Bottom line: Fracking does not cause earthquakes, something you won’t read about in the mainstream media.

(1) New York Times (Jan 1, 2012) – Disposal Halted at Well After New Quake in Ohio

(2) Examiner.com (Jan 1, 2012) – Ohio’s 4.0 earthquake shakes up fracas over fracking

7 Comments

  1. Injection wells are a safest way to dispose of toxic fluids.  There are at least 170,000 class II disposal wells in US.  Over the last decade, about 6 have probably caused quakes.

    Injection wells that cause quakes are not necessarily defective.  Unfortunately the quakes occur in the crystalline bedrock, which is buried beneath the sedimentary rocks, so identifying the faults ahead of time is not practical.  Also the quakes caused tend to be small and result in little damage.  As you said, just shut down the ones that cause quakes and reimburse the people for damages. 

    Still fracing does indirectly cause these quakes.  Those 6 earthquake swarms were all caused by injection wells disposing of flowback.

    While rare, at least on frac job did directly cause quakes near Blackpool England last spring.

    Well operators do not recycle anywhere near 100% of flowback.  As flowback progresses, the fluid becomes more and more saline until it becomes uneconomic to treat.  (Only by limiting what they call flowback to the initial fraction that they recycle, can they claim 100%, which is circular logic.)  Also treating the flowback before reuse does not magically make the toxins disappear.  All it does is concentrate the toxins into a smaller fraction, which still has to be disposed of somewhere, so it is not really 100% recycling.
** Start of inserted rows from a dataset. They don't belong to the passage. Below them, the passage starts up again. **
(** * E-commerce metrics pipeline: a shallow embedding

    The development follows the four Python modules of the repository:
    [data_loader.py], [business_metrics.py], [dashboard_utils.py] and the
    metric computation of [app.py].  A pandas [DataFrame] is a list of rows
    together with the names of the columns it carries; a float column is a
    list of [float64] values.

    Arithmetic is exact: a finite [float64] is a rational number, and the
    three IEEE special values are kept, because the code's behaviour on a zero
    divisor is decided by them.  Binary rounding of float arithmetic is outside
    the model. *)

From stdpp Require Import base strings gmap.
From Stdlib Require Import String Ascii.
From Stdlib Require Import ZArith QArith Qround Qabs Lia Lqa Bool.
From Stdlib Require Import List Permutation Sorted.
Import ListNotations.

Local Open Scope Z_scope.
Local Open Scope Q_scope.
Local Open Scope string_scope.
Local Open Scope list_scope.

(** ** NumPy scalars *)

Module np.

(** [numpy.float64] without signed zeros: a rational, an infinity or NaN. *)
Inductive float64 : Type :=
| Fin (q : Q)
| PInf
| NInf
| NaN.

(** Same value (not IEEE [==], for which NaN differs from itself). *)
Definition feq (x y : float64) : Prop :=
  match x, y with
  | Fin a, Fin b => a == b
  | PInf, PInf | NInf, NInf | NaN, NaN => True
  | _, _ => False
  end.

Definition Qltb (a b : Q) : bool := negb (Qle_bool b a).

Definition isnan (x : float64) : bool :=
  match x with NaN => true | _ => false end.

Definition notna (x : float64) : bool := negb (isnan x).

Definition fneg (x : float64) : float64 :=
  match x with
  | Fin a => Fin (- a)
  | PInf => NInf
  | NInf => PInf
  | NaN => NaN
  end.

Definition fadd (x y : float64) : float64 :=
  match x, y with
  | NaN, _ | _, NaN => NaN
  | Fin a, Fin b => Fin (a + b)
  | PInf, NInf | NInf, PInf => NaN
  | PInf, _ | _, PInf => PInf
  | NInf, _ | _, NInf => NInf
  end.

Definition fsub (x y : float64) : float64 := fadd x (fneg y).

(** An infinity with the sign of [a], NaN when [a] is zero. *)
Definition signed_inf (a : Q) : float64 :=
  if Qeq_bool a 0 then NaN else if Qltb 0 a then PInf else NInf.

Definition fmul (x y : float64) : float64 :=
  match x, y with
  | NaN, _ | _, NaN => NaN
  | Fin a, Fin b => Fin (a * b)
  | PInf, Fin a | Fin a, PInf => signed_inf a
  | NInf, Fin a | Fin a, NInf => signed_inf (- a)
  | PInf, PInf | NInf, NInf => PInf
  | PInf, NInf | NInf, PInf => NInf
  end.

(** True division of NumPy scalars: a zero divisor gives an infinity or NaN
    (with a [RuntimeWarning]), never an exception. *)
Definition fdiv (x y : float64) : float64 :=
  match x, y with
  | NaN, _ | _, NaN => NaN
  | Fin a, Fin b => if Qeq_bool b 0 then signed_inf a else Fin (a / b)
  | Fin _, _ => Fin 0
  | PInf, Fin b => if Qltb b 0 then NInf else PInf
  | NInf, Fin b => if Qltb b 0 then PInf else NInf
  | _, _ => NaN
  end.

(** [x > y] on floats: false as soon as one side is NaN. *)
Definition fgtb (x y : float64) : bool :=
  match x, y with
  | NaN, _ | _, NaN => false
  | Fin a, Fin b => Qltb b a
  | PInf, PInf | NInf, _ => false
  | PInf, _ => true
  | Fin _, NInf => true
  | Fin _, PInf => false
  end.

(** [np.isfinite] *)
Definition isfinite (x : float64) : bool :=
  match x with Fin _ => true | _ => false end.

Definition of_Z (n : Z) : float64 := Fin (inject_Z n).
Definition of_nat (n : nat) : float64 := Fin (inject_Z (Z.of_nat n)).

(** Round half to even, to an integer. *)
Definition rint (q : Q) : Z :=
  let f := Qfloor q in
  let r := q - inject_Z f in
  if Qltb r (1 # 2) then f
  else if Qltb (1 # 2) r then (f + 1)%Z
  else if Z.even f then f else (f + 1)%Z.

(** [round(q, 2)] on a finite value. *)
Definition Qround2 (q : Q) : Q := inject_Z (rint (q * 100)) / 100.

(** [.round(2)]. *)
Definition round2 (x : float64) : float64 :=
  match x with
  | Fin q => Fin (Qround2 q)
  | _ => x
  end.

End np.

Import np.

Declare Scope float_scope.
Delimit Scope float_scope with float.
Bind Scope float_scope with float64.
Infix "+" := fadd : float_scope.
Infix "-" := fsub : float_scope.
Infix "*" := fmul : float_scope.
Infix "/" := fdiv : float_scope.
Infix "=f=" := feq (at level 70, no associativity).

(** ** Python exceptions *)

Inductive exn : Type :=
| ZeroDivisionError
| IndexError
| KeyError (key : string)
| DateParseError (text : string).

Definition result (A : Type) : Type := (exn + A)%type.

Definition raise {A} (e : exn) : result A := inl e.

#[global] Instance result_ret : MRet result := fun A a => inr a.

#[global] Instance result_bind : MBind result := fun A B k m =>
  match m with
  | inl e => inl e
  | inr a => k a
  end.

(** True division of Python [int]s: a zero divisor raises. *)
Definition int_truediv (a b : Z) : result float64 :=
  if (b =? 0)%Z then raise ZeroDivisionError
  else mret (Fin (inject_Z a / inject_Z b)).

(** ** Timestamps *)

Record Timestamp : Type := mkTimestamp {
  ts_year : Z;
  ts_month : Z;
  ts_day : Z;
  ts_hour : Z;
  ts_minute : Z;
  ts_second : Z
}.

(** [.dt.quarter] *)
Definition ts_quarter (t : Timestamp) : Z := ((ts_month t - 1) / 3 + 1)%Z.

(** [.dt.to_period('M')]: a year and a month. *)
Definition Period : Type := (Z * Z)%type.
Definition to_period_M (t : Timestamp) : Period := (ts_year t, ts_month t).

(** ** The unified sales record *)

(** One row of the sales frame.  A column that a left join or a date
    difference can leave empty holds an option; [None] is NaN (NaT for an
    instant). *)
Record Row : Type := mkRow {
  order_id : string;
  order_item_id : Z;
  product_id : string;
  price : Q;
  order_status : string;
  order_purchase_timestamp : option Timestamp;
  order_delivered_customer_date : option Timestamp;
  customer_id : string;
  year : option Z;
  month : option Z;
  quarter : option Z;
  product_category_name : option string;
  customer_state : option string;
  customer_city : option string;
  review_score : option Z;
  delivery_days : option Z;
  delivery_category : option string
}.

(** A frame: the names of its columns and its rows.  The code tests for the
    optional columns before it reads them and reads the others ([order_id],
    [price], [order_status], ...) without a test; a frame that has rows is
    taken to carry those. *)
Record DataFrame : Type := mkFrame {
  columns : list string;
  rows : list Row
}.

(** [name in data.columns] *)
Definition has_column (name : string) (data : DataFrame) : bool :=
  existsb (String.eqb name) (columns data).

(** [data.empty]: no column or no row. *)
Definition df_empty (data : DataFrame) : bool :=
  match columns data, rows data with
  | [], _ | _, [] => true
  | _, _ => false
  end.

(** [pd.DataFrame()] *)
Definition empty_frame : DataFrame := mkFrame [] [].

(** [data[mask]]: the rows that satisfy the mask, columns unchanged. *)
Definition select (mask : Row -> bool) (data : DataFrame) : DataFrame :=
  mkFrame (columns data) (List.filter mask (rows data)).

(** ** pandas operations *)

(** The order in which [groupby] and [sort_index] list their keys. *)
Class KeyOrd (K : Type) : Type := key_leb : K -> K -> bool.

#[global] Instance string_ord : KeyOrd string := String.leb.
#[global] Instance Z_ord : KeyOrd Z := Z.leb.
#[global] Instance period_ord : KeyOrd Period := fun p q =>
  (fst p <? fst q)%Z || ((fst p =? fst q)%Z && (snd p <=? snd q)%Z).

Module pd.

Section Generic.
Context {A : Type}.

Fixpoint insert_sorted (leb : A -> A -> bool) (x : A) (l : list A) : list A :=
  match l with
  | [] => [x]
  | y :: l' => if leb x y then x :: l else y :: insert_sorted leb x l'
  end.

(** Ascending insertion sort. *)
Definition sort_by (leb : A -> A -> bool) (l : list A) : list A :=
  fold_right (insert_sorted leb) [] l.

(** [dropna] on one column. *)
Fixpoint dropna (l : list (option A)) : list A :=
  match l with
  | [] => []
  | Some x :: l' => x :: dropna l'
  | None :: l' => dropna l'
  end.

Context `{EqDecision A}.

(** [unique()], [drop_duplicates()]: the first occurrence of every value, in
    order of appearance. *)
Fixpoint unique (l : list A) : list A :=
  match l with
  | [] => []
  | x :: l' => x :: List.filter (fun y => negb (bool_decide (y = x))) (unique l')
  end.

(** [nunique()] of a column without NaN. *)
Definition nunique (l : list A) : nat := length (unique l).

Definition occurrences (x : A) (l : list A) : nat :=
  length (List.filter (fun y => bool_decide (y = x)) l).

(** [value_counts()]: every distinct value with the number of its
    occurrences.  pandas lists the most frequent first; the code reads the
    result only through [to_dict], [sum], [get] and [sort_index], none of which
    sees that order, so values are listed in order of appearance. *)
Definition value_counts (l : list A) : list (A * nat) :=
  map (fun x => (x, occurrences x l)) (unique l).

End Generic.

(** [Series.sum()]: NaN is skipped, the empty sum is 0. *)
Definition sum (s : list float64) : float64 :=
  fold_left fadd (List.filter notna s) (Fin 0).

(** [Series.count()]: the number of values that are not NaN. *)
Definition count (s : list float64) : nat :=
  length (List.filter notna s).

(** [Series.mean()]: NaN is skipped; NaN when nothing is left. *)
Definition mean (s : list float64) : float64 :=
  (sum s / of_nat (count s))%float.

(** Order of floats used for sorting values that are not NaN. *)
Definition fleb (x y : float64) : bool := negb (fgtb x y).

(** [Series.median()]: NaN is skipped; the middle value of the sorted values,
    the mean of the two middle values when their number is even. *)
Definition median (s : list float64) : float64 :=
  let v := sort_by fleb (List.filter notna s) in
  let n := length v in
  match n with
  | O => NaN
  | _ =>
      if Nat.even n
      then ((nth (n / 2 - 1) v NaN + nth (n / 2) v NaN) / Fin 2)%float
      else nth (n / 2) v NaN
  end.

Fixpoint pct_change_from (prev : float64) (s : list float64) : list float64 :=
  match s with
  | [] => []
  | x :: s' => (x / prev - Fin 1)%float :: pct_change_from x s'
  end.

(** [Series.pct_change()] on a series without NaN: the first entry is NaN,
    each later one is [current / previous - 1]. *)
Definition pct_change (s : list float64) : list float64 :=
  match s with
  | [] => []
  | x :: s' => NaN :: pct_change_from x s'
  end.

(** The keys of [groupby(key)]: distinct, NaN dropped, ascending. *)
Definition group_keys {K} `{EqDecision K} `{KeyOrd K}
    (key : Row -> option K) (rs : list Row) : list K :=
  sort_by key_leb (unique (dropna (map key rs))).

Definition group_rows {K} `{EqDecision K}
    (key : Row -> option K) (k : K) (rs : list Row) : list Row :=
  List.filter (fun r => bool_decide (key r = Some k)) rs.

(** [groupby(key)]: every key with the rows that carry it. *)
Definition groupby {K} `{EqDecision K} `{KeyOrd K}
    (key : Row -> option K) (rs : list Row) : list (K * list Row) :=
  map (fun k => (k, group_rows key k rs)) (group_keys key rs).

(** [Series.to_dict()] *)
Definition to_dict {K V} `{Countable K} (s : list (K * V)) : gmap K V :=
  list_to_map s.

End pd.

(** Columns as series. *)
Definition price_col (rs : list Row) : list float64 :=
  map (fun r => Fin (price r)) rs.

Definition opt_float (o : option Z) : float64 :=
  match o with
  | Some z => of_Z z
  | None => NaN
  end.

Definition review_score_col (rs : list Row) : list float64 :=
  map (fun r => opt_float (review_score r)) rs.

Definition delivery_days_col (rs : list Row) : list float64 :=
  map (fun r => opt_float (delivery_days r)) rs.

(** ** [sort_values]

    [DataFrame.sort_values(col, ascending=False)] with the default
    [kind='quicksort']: the rows come back rearranged so that the column
    never increases.  The default kind is not a stable sort, so which of two
    rows with equal values comes first is left to the algorithm. *)
Class SortKind : Type := {
  sort_values_desc : forall {A : Type}, (A -> float64) -> list A -> list A;
  sort_values_perm : forall A (f : A -> float64) l,
    Permutation (sort_values_desc f l) l;
  sort_values_sorted : forall A (f : A -> float64) l,
    Sorted (fun a b => fgtb (f b) (f a) = false) (sort_values_desc f l)
}.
  2. “If injection wells are built near geologic faults…”

    You talk as though they were on the San Andreas fault. ALL of the ones in Arkansas, Texas, Oklahoma, and now Ohio are not anywhere near a major fault. Earthquakes have never been recorded in any of these areas with the frequency they are now occurring. 

    It’s obviously not the faults that are at fault. Nor is it just the untreatable waste from shale gas extraction, as your yourself are quick to point out. It’s the entire filthy process of injecting millions of gallons of muddy radioactive brines laced with toxic industrial chemicals into bedrock under pressure. It cannot be done safely. The Earth itself is saying NO.

  3. The number of injection wells currently in use for disposal of
    fracking wastes are a small fraction of the total (less than 3%) and most of
    these have been put into service only in the last decade. Virtually all the
    wells associated with recent earthquake activity (in OK, AK, TX, CO, OH) are
    those used for fracking waste. There are far more than 6 wells that have been
    identified as potential sources (e.g. the OK county with the recent “rare”
    earthquake activity has 182 injection wells, though not all are used for frack
    waste). And most of the earthquake activity reported is from the last year, not
    the last decade.

     

    This is new and a direct result of fracking activity. And
    contrary to what Mr. Willis says, there are no other known disposal alternatives
    other than direct discharge for this waste, which is done AFTER initial water
    treatment removes only PART of the toxic content.